Metadata-Version: 2.1
Name: openpo
Version: 0.3.0
Summary: Build high quality synthetic datasets with AI feedback from 200+ LLMs
Home-page: https://github.com/dannylee1020/openpo
License: Apache-2.0
Keywords: llm,finetuning,ai,rlaif,preference tuning,synthetic data generation,synthetic data
Author: Daniel Lee
Author-email: dannylee1020@gmail.com
Requires-Python: >=3.10.1
Classifier: License :: OSI Approved :: Apache Software License
Classifier: Programming Language :: Python :: 3
Classifier: Programming Language :: Python :: 3.11
Classifier: Programming Language :: Python :: 3.12
Requires-Dist: aiohttp (>=3.11.7,<4.0.0)
Requires-Dist: boto3 (>=1.35.57,<2.0.0)
Requires-Dist: httpx (>=0.27.2,<0.28.0)
Requires-Dist: huggingface-hub (>=0.26.2,<0.27.0)
Requires-Dist: numpy (>=2.1.3,<3.0.0)
Requires-Dist: pydantic (>=2.9.2,<3.0.0)
Project-URL: Documentation, https://docs.openpo.dev
Project-URL: Repository, https://github.com/dannylee1020/openpo
Description-Content-Type: text/markdown

# OpenPO 🐼
[![PyPI version](https://img.shields.io/pypi/v/openpo.svg)](https://pypi.org/project/openpo/)
[![License](https://img.shields.io/badge/License-Apache%202.0-blue.svg)](https://opensource.org/licenses/Apache-2.0)
[![Documentation](https://img.shields.io/badge/docs-docs.openpo.dev-blue)](https://docs.openpo.dev)
![Python](https://img.shields.io/badge/python->=3.10.1-blue.svg)
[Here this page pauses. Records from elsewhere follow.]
Definition json_get (key : string) (c : Content) : option string :=
  match find (fun kv => String.eqb (fst kv) key) c with
  | Some kv => Some (snd kv)
  | None => None
  end.

Inductive Membership : Type := INVITE | JOIN | LEAVE | BAN.

(** [matrix::event::room::MemberContent] wraps the content of a
    membership event. *)
Definition MemberContent := Content.

Definition membership (mc : MemberContent) : option Membership :=
  match json_get "membership" mc with
  | Some "invite"%string => Some INVITE
  | Some "join"%string => Some JOIN
  | Some "leave"%string => Some LEAVE
  | Some "ban"%string => Some BAN
  | _ => None
  end.

Definition displayname (mc : MemberContent) : option string := json_get "displayname" mc.
Definition avatar_url (mc : MemberContent) : option string := json_get "avatar_url" mc.

(** [MemberContent::leave]: the content of a user who is not in the room. *)
Definition MemberContent_leave : MemberContent := [("membership", "leave")]%string.

Definition Member_tag : EventType := "m.room.member"%string.
Definition Redaction_tag : EventType := "m.room.redaction"%string.
Definition Create_tag : EventType := "m.room.create"%string.
Definition Message_tag : EventType := "m.room.message"%string.
Definition Name_tag : EventType := "m.room.name"%string.

(** [unsigned_data()] of an event; the timeline reads the transaction
    token of a local echo from it. *)
Record Unsigned : Type := { transaction_id : option string }.

(** [matrix::event::Room]: a confirmed room event.  [Room_user] is what
    [room::Member::user()] reads and [Room_redacts] what
    [room::Redaction::redacts()] reads; they mean something only for
    events of those two types. *)
Record Room : Type := {
  Room_id : EventID;
  Room_sender : UserID;
  Room_origin_server_ts : Z;
  Room_type : EventType;
  Room_content : Content;
  Room_unsigned_data : option Unsigned;
  Room_user : UserID;
  Room_redacts : EventID
}.

(** [matrix::event::room::Redaction] is a room event of redaction type. *)
Definition Redaction := Room.
Definition Redaction_redacts (r : Redaction) : EventID := Room_redacts r.

(** Modelled from the spec: the redacted form of a content (section
    4.2; "content cleared", section 3).  The members of the content are
    cleared, except the one that a membership or creation event needs to
    stay a membership or creation event; which members those are does
    not matter below, only that the form is what remains of the content. *)
Definition redaction_keeps (ty : EventType) (key : string) : bool :=
  if String.eqb ty Member_tag then String.eqb key "membership"
  else if String.eqb ty Create_tag then String.eqb key "creator"
  else false.

Definition redacted_form (ty : EventType) (c : Content) : Content :=
  filter (fun kv => redaction_keeps ty (fst kv)) c.

(** Modelled from the spec: [matrix::event::Room::redact] is defined in
    the protocol layer, which is not among the sources.  Section 4.2:
    "mutate the record's underlying source content to its redacted
    form"; nothing else of the source is changed. *)
Definition Room_redact (because : Redaction) (e : Room) : Room :=
  {| Room_id := Room_id e;
     Room_sender := Room_sender e;
     Room_origin_server_ts := Room_origin_server_ts e;
     Room_type := Room_type e;
     Room_content := redacted_form (Room_type e) (Room_content e);
     Room_unsigned_data := Room_unsigned_data e;
     Room_user := Room_user e;
     Room_redacts := Room_redacts e |}.

(** [matrix::RoomState], the room-state collaborator, through the two
    queries the timeline makes. *)
Record RoomState : Type := {
  member_from_id : UserID -> option MemberContent;
  member_disambiguation : UserID -> option string
}.

End matrix.

(** ** Timestamps *)

(** Modelled from the spec: the alias [Time] is declared in
    [TimelineView.hpp], which is not among the sources; a timestamp is
    a point in time, counted here in milliseconds since the epoch, the
    unit of [origin_server_ts]. *)
Definition Time := Z.

(** [BLOCK_MERGE_INTERVAL]: [std::chrono::minutes(5)], in milliseconds. *)
Definition BLOCK_MERGE_INTERVAL : Z := 5 * 60 * 1000.

Definition to_time_point (ts : Z) : Time := ts.

(** Modelled from the spec: [TimelineEventID] and the counter
    [id_counter_] are declared in [TimelineView.hpp], which is not among
    the sources; section 3 calls the identifier "monotonically
    increasing", so it is a natural number without a bound. *)
Definition TimelineEventID := N.

(** ** Event records *)

Module EventLike.

(** [MemberInfo]: the target of a membership event and the membership
    content it had before the event. *)
Record MemberInfo : Type := {
  user : matrix.UserID;
  prev_content : matrix.MemberContent
}.

Record t : Type := {
  id : TimelineEventID;
  type : matrix.EventType;
  time : option Time;
  sender : matrix.UserID;
  redacts : option matrix.EventID;
  content : matrix.Content;
  affected_user_info : option MemberInfo;
  member_content : option matrix.MemberContent;
  disambiguation : option string;
  event : option matrix.Room
}.

Definition get_affected_user (e : matrix.Room) : option matrix.UserID :=
  if negb (String.eqb (matrix.Room_type e) matrix.Member_tag) then None
  else Some (matrix.Room_user e).

Definition get_redacts (e : matrix.Room) : option matrix.EventID :=
  if negb (String.eqb (matrix.Room_type e) matrix.Redaction_tag) then None
  else Some (matrix.Redaction_redacts e).

(** The constructor of a record without a source (a local echo). *)
Definition make (id0 : TimelineEventID) (state : matrix.RoomState)
    (sender0 : matrix.UserID) (time0 : Time) (type0 : matrix.EventType)
    (content0 : matrix.Content) (affected_user : option matrix.UserID)
    (redacts0 : option matrix.EventID) : t :=
  let info :=
    match affected_user with
    | Some u =>
        Some {| user := u;
                prev_content :=
                  match matrix.member_from_id state u with
                  | Some m => m
                  | None => matrix.MemberContent_leave
                  end |}
    | None => None
    end in
  let member := matrix.member_from_id state sender0 in
  {| id := id0;
     type := type0;
     time := Some time0;
     sender := sender0;
     redacts := redacts0;
     content := content0;
     affected_user_info := info;
     member_content := member;
     disambiguation :=
       match member with
       | Some _ => matrix.member_disambiguation state sender0
       | None => None
       end;
     event := None |}.

Definition set_event (src : matrix.Room) (e : t) : t :=
  {| id := id e; type := type e; time := time e; sender := sender e;
     redacts := redacts e; content := content e;
     affected_user_info := affected_user_info e;
     member_content := member_content e;
     disambiguation := disambiguation e;
     event := Some src |}.

(** The constructor from a confirmed event: delegates to [make], then
    keeps the event as the record's source. *)
Definition of_room (id0 : TimelineEventID) (state : matrix.RoomState)
    (real : matrix.Room) : t :=
  set_event real
    (make id0 state (matrix.Room_sender real)
       (to_time_point (matrix.Room_origin_server_ts real))
       (matrix.Room_type real) (matrix.Room_content real)
       (get_affected_user real) (get_redacts real)).

(** Whether the record has a confirmed source. *)
Definition has_event (e : t) : bool :=
  match event e with Some _ => true | None => false end.

Definition effective_profile (e : t) : option matrix.MemberContent :=
  match affected_user_info e with
  | Some info =>
      if String.eqb (user info) (sender e) then
        match matrix.membership (prev_content info) with
        | Some matrix.LEAVE | Some matrix.BAN => Some (content e)
        | _ => member_content e
        end
      else member_content e
  | None => member_content e
  end.

(** [EventLike::redact]: the redaction applicator. *)
Definition redact (because : matrix.Redaction) : method t unit :=
  fun self =>
    match event self with
    | None => Throws "tried to redact a fake event" self
    | Some src =>
        let src' := matrix.Room_redact because src in
        Returns tt
          {| id := id self; type := type self;
             time := None;
             sender := sender self; redacts := redacts self;
             content := matrix.Room_content src';
             affected_user_info := affected_user_info self;
             member_content := member_content self;
             disambiguation := disambiguation self;
             event := Some src' |}
    end.
Lemma d_of_int_pos a :
  0 < a < 2 ^ 53 ->
  d_of_int a = S754_finite false (Z.to_pos (a * 2 ^ (52 - Z.log2 a))) (Z.log2 a - 52).
Proof.
  intros Ha. pose proof (log2_range a Ha) as Hl.
  pose proof (norm_mant_bounds a Ha) as Hm.
  destruct a as [| p |]; try lia.
  unfold d_of_int, binary_normalize, binary_round, d_prec, d_emax.
  rewrite Z.add_0_r, fexp_normal by lia.
  rewrite digits_log2.
  set (l := Z.log2 (Zpos p)) in *.
  assert (Hsh : shl_align p 0 (l + 1 - 53)
                = (Z.to_pos (Zpos p * 2 ^ (52 - l)), l - 52)).
  { unfold shl_align. rewrite Z.sub_0_r.
    destruct (l + 1 - 53) as [| q | q] eqn:E; try lia.
    - replace (52 - l) with 0 by lia. rewrite Z.mul_1_r. simpl. f_equal. lia.
    - f_equal; [| lia].
      apply Pos2Z.inj. rewrite iter_xO_pow, Z2Pos.id by lia.
      f_equal. f_equal. lia. }
  rewrite Hsh.
  remember (Z.to_pos (Zpos p * 2 ^ (52 - l))) as m eqn:Em.
  assert (Hmz : Zpos m = Zpos p * 2 ^ (52 - l)) by (subst m; rewrite Z2Pos.id; lia).
  rewrite binary_round_aux_53.
  - cbn [round_nearest_even]. unfold finish.
    destruct (Z.eqb_spec (Zpos m) (2 ^ 53)); [lia |].
    reflexivity.
  - apply digits_unique. change (53 - 1) with 52. lia.
  - lia.
Qed.

Lemma new_location_spec D r :
  0 <= r < D ->
  new_location D r = if r =? 0 then loc_Exact else loc_Inexact (2 * r ?= D).
Proof.
  intros Hr. unfold new_location.
  destruct (Z.even D) eqn:Ev; unfold new_location_even, new_location_odd;
    destruct (Z.eqb_spec r 0) as [E0 | Hne]; try reflexivity.
  f_equal.
  assert (Hodd : Z.odd D = true) by (rewrite <- Z.negb_even, Ev; reflexivity).
  apply Z.odd_spec in Hodd. destruct Hodd as [h Hh].
  destruct (Z.compare_spec (2 * r + 1) D), (Z.compare_spec (2 * r) D); try reflexivity; lia.
Qed.

Lemma round_rne N D :
  0 < D -> 0 <= N ->
  round_nearest_even (N / D) (new_location D (N mod D)) = rne N D.
Proof.
  intros HD HN. pose proof (Z.mod_pos_bound N D HD) as Hr.
  rewrite new_location_spec by lia. unfold rne.
  destruct (Z.eqb_spec (N mod D) 0) as [E0 | Hne].
  - rewrite E0. cbn [round_nearest_even].
    destruct (Z.ltb_spec (2 * 0) D); [reflexivity | lia].
  - destruct (Z.compare_spec (2 * (N mod D)) D) as [Heq | Hlt | Hgt]; cbn [round_nearest_even].
    + destruct (Z.ltb_spec (2 * (N mod D)) D); [lia |].
      destruct (Z.ltb_spec D (2 * (N mod D))); [lia |]. reflexivity.
    + destruct (Z.ltb_spec (2 * (N mod D)) D); [reflexivity | lia].
    + destruct (Z.ltb_spec (2 * (N mod D)) D); [lia |].
      destruct (Z.ltb_spec D (2 * (N mod D))); [reflexivity | lia].
Qed.

Lemma round_rne_half N D :
  0 < D -> 0 <= N ->
  round_nearest_even (N / D / 2)
    (match Z.odd (N / D), new_location D (N mod D) with
     | false, loc_Exact => loc_Exact
     | false, _ => loc_Inexact Lt
     | true, loc_Exact => loc_Inexact Eq
     | true, _ => loc_Inexact Gt
     end) = rne N (D * 2).
Proof.
  intros HD HN. pose proof (Z.mod_pos_bound N D HD) as Hr.
  rewrite new_location_spec by lia. unfold rne.
  rewrite Z.rem_mul_r by lia. rewrite <- Z.div_div by lia.
  rewrite <- Z.bit0_mod, Z.bit0_odd.
  destruct (Z.odd (N / D)); cbn [Z.b2z];
  destruct (Z.eqb_spec (N mod D) 0) as [E0 | Hne]; cbn [round_nearest_even].
  - rewrite E0.
    destruct (Z.ltb_spec (2 * (0 + D * 1)) (D * 2)); [lia |].
    destruct (Z.ltb_spec (D * 2) (2 * (0 + D * 1))); [lia |]. reflexivity.
  - destruct (Z.ltb_spec (2 * (N mod D + D * 1)) (D * 2)); [lia |].
    destruct (Z.ltb_spec (D * 2) (2 * (N mod D + D * 1))); [reflexivity | lia].
  - destruct (Z.ltb_spec (2 * (N mod D + D * 0)) (D * 2)); [reflexivity | lia].
  - destruct (Z.ltb_spec (2 * (N mod D + D * 0)) (D * 2)); [reflexivity | lia].
Qed.

Lemma rne_scale N D c : 0 < D -> 0 < c -> rne (N * c) (D * c) = rne N D.
Proof.
  intros HD Hc. unfold rne.
  rewrite Z.div_mul_cancel_r by lia.
  rewrite Z.mul_mod_distr_r by lia.
  assert (H1 : (2 * (N mod D * c) <? D * c) = (2 * (N mod D) <? D)).
  { destruct (Z.ltb_spec (2 * (N mod D * c)) (D * c)), (Z.ltb_spec (2 * (N mod D)) D);
      try reflexivity; nia. }
  assert (H2 : (D * c <? 2 * (N mod D * c)) = (D <? 2 * (N mod D))).
  { destruct (Z.ltb_spec (D * c) (2 * (N mod D * c))), (Z.ltb_spec D (2 * (N mod D)));
      try reflexivity; nia. }
  rewrite H1, H2. reflexivity.
Qed.

(** ** The quotient of two normal numbers *)

Lemma quotient_range m1 m2 :
  2 ^ 52 <= m1 < 2 ^ 53 -> 2 ^ 52 <= m2 < 2 ^ 53 ->
  2 ^ 52 <= m1 * 2 ^ 53 / m2 < 2 ^ 54.
Proof.
  intros H1 H2. split.
  - apply Z.div_le_lower_bound; [lia |].
    change (2 ^ 53) with (2 * 2 ^ 52) in *. nia.
  - apply Z.div_lt_upper_bound; [lia |].
    change (2 ^ 54) with (2 ^ 53 * 2). change (2 ^ 53) with (2 * 2 ^ 52) in *. nia.
Qed.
OpenPO simplifies building synthetic datasets for preference tuning from 200+ LLMs.

## What is OpenPO?
OpenPO is an open source library that simplifies the process of building synthetic datasets for LLM preference tuning. By collecting outputs from 200 + LLMs and ranking them using various techniques, OpenPO helps developers build better, more fine-tuned language models with minimal effort.

## Key Features

- 🔌 **Multiple LLM Support**: Call 200+ models from HuggingFace and OpenRouter

- 🧪 **Research-Backed Methodologies**: Implementation of various methodologies on data synthesis from latest research papers. (feature coming soon!)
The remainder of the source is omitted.